In late March, Merrymeeting officials had blamed the agency’s impending closure on changes being implemented by the Maine Department of Health and Human Services to Section 17, a part of the MaineCare program that provides community support services to the mentally ill, including help with daily living activities.

Under the changes, which had yet to go into effect when Merrymeeting announced it would close, only patients with schizophrenia or schizo-affective disorders would automatically qualify for services under Section 17. DHHS will allow certain exceptions, including recent hospitalization or if a patient’s doctor provides evidence that the patient needs the services.

DHHS officials and former employees expressed skepticism that the Section 17 changes forced Merrymeeting to close, because they had yet to go into effect and had not yet had any financial impact on social service agencies. The former employees suspect there are other underlying reasons for the bankruptcy.

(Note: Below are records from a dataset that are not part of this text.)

(** A call moves a claim from the licence to a goroutine or to the history, or makes a new one. *)
Lemma performs_claims {A} (c : client_call A) lo h b lo' h' H rest : client_performs c lo h b lo' h' -> call_pre H (lo_licence lo) c -> h_spawned h = [] ->
  claims_ok (h_journal h) ((l_fence <$> h_launched h) ++ option_list (lo_licence lo) ++ rest) ->
  claims_ok (h_journal h') ((l_fence <$> h_launched h') ++ option_list (lo_licence lo') ++ (newborn h' ≫= licence_of) ++ rest).
Proof.
  intros Hp Hpre Hsp Hok. destruct (performs_effect _ _ _ _ _ _ Hp) as (Hla & Hspawn & Hle & _). pose proof (performs_licence _ _ _ _ _ _ Hp) as Hlic.
  rewrite Hla, Hlic. unfold newborn. rewrite Hspawn, Hsp. cbn [app]. clear Hla Hlic Hspawn. destruct c; cbn [launches spawns next_licence fmap list_fmap mbind list_bind app]; rewrite ?app_nil_r;
    try (by eapply claims_ok_le).
  - destruct Hp as (now & (env & Hx) & _). destruct (transition _ _ _ _) as [j' r] eqn:E. destruct Hx as [-> ->]. cbn [h_journal] in *.
    destruct r as [[]|]; [by eapply claims_ok_le| |by eapply claims_ok_le]. cbn [option_list option_rect app].
    rewrite <- Permutation_middle. eapply run_claims; [exact E|]. eapply claims_ok_submseteq; [|exact Hok]. apply submseteq_app; [done|]. by apply submseteq_inserts_l.
  - destruct g; cbn [started licence_of th_local lo_licence option_list option_rect app]; [|by eapply claims_ok_le]. destruct Hpre as [Hl _]. rewrite Hl in Hok. by eapply claims_ok_le.
  - destruct Hpre as [Hl _]. rewrite Hl in Hok. cbn [option_list option_rect app] in *. rewrite fmap_app. cbn. rewrite <- app_assoc. by eapply claims_ok_le.
Qed.
(** ** Agents *)

Definition process_claims (p : process) : list fence := option_list (lo_licence (pr_local p)) ++ (pr_threads p ≫= licence_of).
Definition claims (a : agent) : list fence := (l_fence <$> h_launched (ag_host a)) ++ match ag_process a with Some p => process_claims p | None => [] end.
Lemma reported_results_are_stored_witness : exists e, commands (h_journal (ag_host revived)) !! "command-1"%string = Some (Encoded e) /\ ReportedAtUnixNano e <> 0 /\
  settled_truly (w_db (u_world (universe_of ended revived))) "host-1" "command-1" e.
Proof.
  assert (E : exists e, commands (h_journal (ag_host revived)) !! "command-1"%string = Some (Encoded e) /\ ReportedAtUnixNano e <> 0).
  { eexists. split; [vm_compute; reflexivity|]. done. }
  destruct E as (e & E & Hz). exists e. split; [exact E|]. split; [exact Hz|].
  destruct (reported_results_are_stored (universe_of ended revived) "host-1" revived "command-1" e revived_reachable) as [Hv|Hs]; [apply lookup_singleton_eq|exact E| |exact Hs].
  destruct (ended_validates_nothing Hv).
Defined.
End EndToEndDemo.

Earlier this month, Maine Department of Labor Spokesman Julie Rabinowitz said it is illegal for a company to fail to pay employees for work performed. However, she said, whether the state pursues a company in court depends on a cost-benefit analysis of whether the amount likely to be recovered would be more than the cost of taking the company to court. She would not say whether the state would go after Merrymeeting, a privately held, for-profit company.

Rabinowitz said many former employees have found employment elsewhere, including a number who participated in an April job fair sponsored by the labor department.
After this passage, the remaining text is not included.